### [PROBLEM STATEMENT]
In the data below, find each line containing the string "strong" and return it.

Dataset entries
--- START ---

(** The tokenizer's states; text and names are kept reversed. *)
Inductive Mode :=
| MData (text : list ascii)                      (** data *)
| MTagOpen (text : list ascii)                   (** after [<] *)
| MEndOpen (text : list ascii)                   (** after [</] *)
| MTagName (close : bool) (name : list ascii)    (** in a tag name *)
| MAttrs (close : bool) (name : string) (after_eq : bool) (quote : option ascii)
| MDecl (dashes : nat)                           (** after [<!] *)
| MComment (dashes : nat)                        (** in [<!-- ... -->] *)
| MBogus.                                        (** in a bogus comment *)

Definition is_letter (c : ascii) : bool :=
  let n := N_of_ascii c in bool_decide ((65 <= n <= 90)%N \/ (97 <= n <= 122)%N).

Definition is_html_space (c : ascii) : bool :=
  bool_decide (N_of_ascii c ∈ [9; 10; 12; 13; 32]%N).

(** ASCII lower case, as the tokenizer applies to tag names. *)
Definition ascii_lower (c : ascii) : ascii :=
  if bool_decide (65 <= N_of_ascii c <= 90)%N then ascii_of_N (N_of_ascii c + 32) else c.

(** Emit the text read so far, if any. *)
Definition flush (text : list ascii) (out : list Token) : list Token :=
  match text with [] => out | _ => TText (string_of_list_ascii (rev text)) :: out end.

Definition emit_tag (close : bool) (name : string) (out : list Token) : list Token :=
  (if close then TEnd name else TStart name) :: out.

(** One character in a state: the next state and the tokens emitted so
    far (most recent first). *)
Definition lex_step (m : Mode) (c : ascii) (out : list Token) : Mode * list Token :=
  match m with
  | MData t => if bool_decide (c = "<"%char) then (MTagOpen t, out) else (MData (c :: t), out)
  | MTagOpen t =>
      if is_letter c then (MTagName false [ascii_lower c], flush t out)
      else if bool_decide (c = "/"%char) then (MEndOpen t, out)
      else if bool_decide (c = "!"%char) then (MDecl 0, flush t out)
      else if bool_decide (c = "?"%char) then (MBogus, flush t out)
      else if bool_decide (c = "<"%char) then (MTagOpen ("<"%char :: t), out)
      else (MData (c :: "<"%char :: t), out)
  | MEndOpen t =>
      if is_letter c then (MTagName true [ascii_lower c], flush t out)
      else if bool_decide (c = ">"%char) then (MData [], flush t out)
      else (MBogus, flush t out)
  | MTagName cl n =>
      if is_html_space c || bool_decide (c = "/"%char)
      then (MAttrs cl (string_of_list_ascii (rev n)) false None, out)
      else if bool_decide (c = ">"%char)
      then (MData [], emit_tag cl (string_of_list_ascii (rev n)) out)
      else (MTagName cl (ascii_lower c :: n), out)
  | MAttrs cl n ae None =>
      if bool_decide (c = ">"%char) then (MData [], emit_tag cl n out)
      else if bool_decide (c = "="%char) then (MAttrs cl n true None, out)
      else if ae && (bool_decide (c = QUOTE) || bool_decide (c = "'"%char))
      then (MAttrs cl n false (Some c), out)
      else if is_html_space c then (MAttrs cl n ae None, out)
      else (MAttrs cl n false None, out)
  | MAttrs cl n _ (Some q) =>
      if bool_decide (c = q) then (MAttrs cl n false None, out) else (MAttrs cl n false (Some q), out)
  | MDecl k =>
      if bool_decide (c = "-"%char) then (if k =? 0 then (MDecl 1, out) else (MComment 0, out))
      else if bool_decide (c = ">"%char) then (MData [], out)
      else (MBogus, out)
  | MComment k =>
      if bool_decide (c = "-"%char) then (MComment (S k), out)
      else if bool_decide (c = ">"%char) && (2 <=? k) then (MData [], out)
      else (MComment 0, out)
  | MBogus => if bool_decide (c = ">"%char) then (MData [], out) else (MBogus, out)
  end.

(** The end of the input: pending text is emitted, an unfinished tag or
    comment is dropped. *)
Definition lex_eof (m : Mode) (out : list Token) : list Token :=
  match m with
  | MData t => flush t out
  | MTagOpen t => flush ("<"%char :: t) out
  | MEndOpen t => flush ("/"%char :: "<"%char :: t) out
  | _ => out
  end.

Fixpoint lex (m : Mode) (cs : list ascii) (out : list Token) : list Token :=
  match cs with
  | [] => lex_eof m out
  | c :: cs' => let '(m', out') := lex_step m c out in lex m' cs' out'
  end.

(** The tokenizer over a prefix, without the end of input. *)
Fixpoint lex_run (m : Mode) (cs : list ascii) (out : list Token) : Mode * list Token :=
  match cs with
  | [] => (m, out)
  | c :: cs' => let '(m', out') := lex_step m c out in lex_run m' cs' out'
  end.

(** The tokens of an [innerHTML] assignment, in order. *)
Definition html_tokens (s : string) : list Token := rev (lex (MData []) (list_ascii_of_string s) []).

(** The element structure: the start and end tags, in order. *)
Definition is_tag (t : Token) : bool := match t with TText _ => false | _ => true end.

Definition tags_of (ts : list Token) : list Token := filter (fun t => is_tag t = true) ts.

(** A text token for a value, none for the empty string. *)
Definition text_token (s : string) : list Token := if bool_decide (s = "") then [] else [TText s].

(** The tokens of the item's template for the given values. *)
Definition review_item_tokens (num q your ans : string) (ok : bool) : list Token :=
  [TText (indent 6); TStart "div"; TText ("Q" +:+ num); TEnd "div"; TText (indent 6);
   TStart "div"; TStart "strong"] ++ text_token q ++ [TEnd "strong"; TEnd "div"; TText (indent 6);
   TStart "div"; TText "Your answer: "; TStart "span"] ++ text_token your ++
  [TEnd "span"; TEnd "div"; TText (indent 6); TStart "div"; TText "Correct answer: "; TStart "strong"] ++
  text_token ans ++ [TEnd "strong"; TEnd "div"; TText (indent 4)].

(** The element structure of the template. *)
Definition REVIEW_SKELETON : list Token :=
  [TStart "div"; TEnd "div"; TStart "div"; TStart "strong"; TEnd "strong"; TEnd "div";
   TStart "div"; TStart "span"; TEnd "span"; TEnd "div";
   TStart "div"; TStart "strong"; TEnd "strong"; TEnd "div"].

(** ** Lemmas *)

Lemma lex_lex_run m cs out : lex m cs out = let '(m', o) := lex_run m cs out in lex_eof m' o.
Proof.
  revert m out. induction cs as [|c cs IH]; intros m out; [done|].
  simpl. destruct (lex_step m c out). apply IH.
Qed.

Lemma lex_run_app m cs1 cs2 out :
  lex_run m (cs1 ++ cs2) out = let '(m', o) := lex_run m cs1 out in lex_run m' cs2 o.
Proof.
  revert m out. induction cs1 as [|c cs1 IH]; intros m out; [done|].
  simpl. destruct (lex_step m c out). apply IH.
Qed.

(** Text without [<] is read as text. *)
Lemma lex_run_text t cs out :
  "<"%char ∉ cs -> lex_run (MData t) cs out = (MData (rev cs ++ t), out).
Proof.
  revert t. induction cs as [|c cs IH]; intros t Hc; [done|].
  simpl. rewrite bool_decide_eq_false_2 by set_solver.
  rewrite IH by set_solver. by rewrite <-app_assoc.
Qed.

Lemma flush_text s out :
  flush (rev (list_ascii_of_string s)) out = rev (text_token s) ++ out.
Proof.
  unfold flush, text_token. destruct (rev (list_ascii_of_string s)) as [|a l] eqn:E.
  - apply (f_equal (@rev _)) in E. rewrite rev_involutive in E.
    destruct s; [done|discriminate].
  - rewrite bool_decide_eq_false_2; [|intros ->; discriminate].
    rewrite <-E, rev_involutive, string_of_list_ascii_of_string. done.
Qed.

Lemma pretty_N_go_no_lt x s :
  "<"%char ∉ list_ascii_of_string s -> "<"%char ∉ list_ascii_of_string (pretty_N_go x s).
Proof.
  revert s. induction (N.lt_wf_0 x) as [x _ IH]; intros s Hs.
  destruct (decide (x = 0)%N) as [->|Hx]; [by rewrite pretty_N_go_0|].
  rewrite pretty_N_go_step by lia. apply IH; [apply N.div_lt; lia|].
  simpl. apply not_elem_of_cons. split; [|done].
  unfold pretty_N_char. by repeat case_match.
Qed.

Lemma pretty_nat_no_lt (n : nat) : "<"%char ∉ list_ascii_of_string (pretty n).
Proof.
  unfold pretty, pretty_nat. unfold pretty, pretty_N. case_decide; [simpl; set_solver|].
  apply pretty_N_go_no_lt. simpl. set_solver.
Qed.

Lemma flush_rev cs out :
  flush (rev cs) out = match cs with [] => out | _ => TText (string_of_list_ascii cs) :: out end.
Proof.
  unfold flush. destruct cs as [|c cs]; [done|].
  destruct (rev (c :: cs)) eqn:E; [simpl in E; by apply app_eq_nil in E as [_ ?]|].
  by rewrite <-E, rev_involutive.
Qed.

(** The tokenizer only adds tokens in front of those already emitted. *)
Lemma lex_step_acc m c out : exists l, (lex_step m c out).2 = l ++ out.
Proof.
  unfold lex_step, flush, emit_tag.
  repeat case_match; simpl; solve [exists []; done | eexists [_]; done].
Qed.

--- END ---

### [EXERCISE RESPONSE]
   TStart "div"; TStart "strong"] ++ text_token q ++ [TEnd "strong"; TEnd "div"; TText (indent 6);
  [TEnd "span"; TEnd "div"; TText (indent 6); TStart "div"; TText "Correct answer: "; TStart "strong"] ++
  text_token ans ++ [TEnd "strong"; TEnd "div"; TText (indent 4)].
  [TStart "div"; TEnd "div"; TStart "div"; TStart "strong"; TEnd "strong"; TEnd "div";
   TStart "div"; TStart "strong"; TEnd "strong"; TEnd "div"].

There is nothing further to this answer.